[Collected data]
*** Block opens ***
(** * PaddleRS: the segmentation [Config] loader and the detection [CenterNetHead]

    A shallow embedding of
    - [paddlers/models/paddleseg/cvlibs/config.py] (class [Config]) and
    - [paddlers/models/ppdet/modeling/heads/centernet_head.py] (class [CenterNetHead]),
    followed by the properties established about them.

    Python values are embedded as an inductive type, dictionaries as
    insertion-ordered association lists (the order fixes the order in which
    constructors are called), exceptions as an error monad, and the mutable
    parts of the interpreter (constructed objects, the attributes of [self])
    as explicit state. *)

From Stdlib Require Import ZArith QArith Qabs Ascii String List Bool Lia.
From stdpp Require Import base option list strings gmap.

Set Warnings "-register-all".
Local Open Scope string_scope.
Local Open Scope list_scope.

(* ===================================================================== *)
(** * Python values, exceptions and dictionaries                          *)
(* ===================================================================== *)

Module Py.

(** The exception classes the two source files raise, directly or through
    the built-in operations they use. *)
Inductive exn : Type :=
| ValueError
| FileNotFoundError
| RuntimeError
| KeyError
| TypeError
| AttributeError
| IndexError
| AssertionError
| UnboundLocalError.

(** Outcome of running a piece of Python: a value, a raised exception, or
    no outcome within the recursion budget ([Diverge], used only by the
    recursion of [_parse_from_yaml] through the file system). *)
Inductive res (A : Type) : Type :=
| Ok (a : A)
| Raise (e : exn)
| Diverge.
Arguments Ok {A} a.
Arguments Raise {A} e.
Arguments Diverge {A}.

(** Sequencing: the first exception (or divergence) ends the computation.
    Written [x ← m; k] with stdpp's monad notation. *)
Definition bind {A B : Type} (k : A -> res B) (m : res A) : res B :=
  match m with
  | Ok a => k a
  | Raise e => Raise e
  | Diverge => Diverge
  end.

#[export] Instance res_bind : MBind res := @bind.
#[export] Instance res_ret : MRet res := @Ok.

(** Python objects. Scalars and containers are the documents [yaml.load]
    produces; [VObj] is a reference to an object built by a registered
    component, identified by its allocation number. Dictionaries keep
    their insertion order; their keys are strings, as in every
    configuration key the code looks up. A float is given by the rational
    value of its literal. *)
Inductive value : Type :=
| VNone
| VBool (b : bool)
| VInt (n : Z)
| VFloat (q : Q)
| VStr (s : string)
| VList (xs : list value)
| VDict (kvs : list (string * value))
| VObj (id : nat).

Definition dict : Type := list (string * value).

(** [d.get(k)] *)
Fixpoint d_get (k : string) (d : dict) : option value :=
  match d with
  | [] => None
  | (k', v) :: d' => if String.eqb k' k then Some v else d_get k d'
  end.

(** [k in d] *)
Definition d_mem (k : string) (d : dict) : bool :=
  match d_get k d with Some _ => true | None => false end.

(** [d[k] = v]: an existing key keeps its position, a new key goes last. *)
Fixpoint d_set (k : string) (v : value) (d : dict) : dict :=
  match d with
  | [] => [(k, v)]
  | (k', v') :: d' =>
      if String.eqb k' k then (k, v) :: d' else (k', v') :: d_set k v d'
  end.

(** [d.pop(k)] / [del d[k]], as far as the remaining dictionary goes. *)
Fixpoint d_pop (k : string) (d : dict) : dict :=
  match d with
  | [] => []
  | (k', v) :: d' =>
      if String.eqb k' k then d_pop k d' else (k', v) :: d_pop k d'
  end.

Definition d_keys (d : dict) : list string := map fst d.

(** Python truthiness of the built-in values. Whether a constructed object
    is truthy depends on its class; it is looked up in the heap where that
    matters (see [Config.truthy]). *)
Definition truthy_builtin (v : value) : bool :=
  match v with
  | VNone => false
  | VBool b => b
  | VInt n => negb (n =? 0)%Z
  | VFloat q => negb (Qeq_bool q 0)
  | VStr s => negb (String.eqb s "")
  | VList xs => match xs with [] => false | _ => true end
  | VDict d => match d with [] => false | _ => true end
  | VObj _ => true
  end.

(** [v == False] *)
Definition py_eq_False (v : value) : bool :=
  match v with
  | VBool b => negb b
  | VInt n => (n =? 0)%Z
  | VFloat q => Qeq_bool q 0
  | _ => false
  end.

(** [v.copy()]: dictionaries and lists have the method, the other values
    that occur in a configuration do not. *)
Definition py_copy (v : value) : res value :=
  match v with
  | VDict d => Ok (VDict d)
  | VList xs => Ok (VList xs)
  | _ => Raise AttributeError
  end.

(** [isinstance(v, dict)] *)
Definition is_dict (v : value) : bool :=
  match v with VDict _ => true | _ => false end.

Definition is_VStr (s : string) (v : value) : bool :=
  match v with VStr s' => String.eqb s' s | _ => false end.

(** [s.find(sub) >= 0], the test behind [sub in s] on strings. *)
Fixpoint str_contains (sub s : string) : bool :=
  String.prefix sub s
  || match s with
     | EmptyString => false
     | String _ s' => str_contains sub s'
     end.

(** [k in v] for a string [k]. *)
Definition py_in (k : string) (v : value) : res bool :=
  match v with
  | VDict d => Ok (d_mem k d)
  | VList xs => Ok (existsb (is_VStr k) xs)
  | VStr s => Ok (str_contains k s)
  | _ => Raise TypeError
  end.

(** [v[k]] for a string [k]. *)
Definition py_getitem (v : value) (k : string) : res value :=
  match v with
  | VDict d => match d_get k d with Some x => Ok x | None => Raise KeyError end
  | _ => Raise TypeError
  end.

(** [v[k] = x] for a string [k], returning the updated container. *)
Definition py_setitem (v : value) (k : string) (x : value) : res value :=
  match v with
  | VDict d => Ok (VDict (d_set k x d))
  | _ => Raise TypeError
  end.

(** [len(v)] *)
Definition py_len (v : value) : res nat :=
  match v with
  | VList xs => Ok (List.length xs)
  | VDict d => Ok (List.length d)
  | VStr s => Ok (String.length s)
  | _ => Raise TypeError
  end.

(** [s.endswith(suf)] *)
Definition endswith (suf s : string) : bool :=
  (String.length suf <=? String.length s)%nat
  && String.eqb
       (String.substring (String.length s - String.length suf)
          (String.length suf) s)
       suf.

(** [d.get(k, default)] as a method call on an arbitrary value: only
    dictionaries have it. *)
Definition py_get (v : value) (k : string) (dflt : value) : res value :=
  match v with
  | VDict d => Ok (default dflt (d_get k d))
  | _ => Raise AttributeError
  end.

(** The number a value denotes when compared with [==]: [True] is 1 and
    [False] is 0. *)
Definition num_of (v : value) : option Q :=
  match v with
  | VBool b => Some (if b then 1 else 0)%Q
  | VInt n => Some (inject_Z n)
  | VFloat q => Some q
  | _ => None
  end.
*** Block closes ***
» WHAT THE EXERCISE ASKS: From the opening line of the data above through the line that contains "constructors are called), exceptions", please print each line as it stands and only those lines.

» EXERCISE RESPONSE:
(** * PaddleRS: the segmentation [Config] loader and the detection [CenterNetHead]

    A shallow embedding of
    - [paddlers/models/paddleseg/cvlibs/config.py] (class [Config]) and
    - [paddlers/models/ppdet/modeling/heads/centernet_head.py] (class [CenterNetHead]),
    followed by the properties established about them.

    Python values are embedded as an inductive type, dictionaries as
    insertion-ordered association lists (the order fixes the order in which
    constructors are called), exceptions as an error monad, and the mutable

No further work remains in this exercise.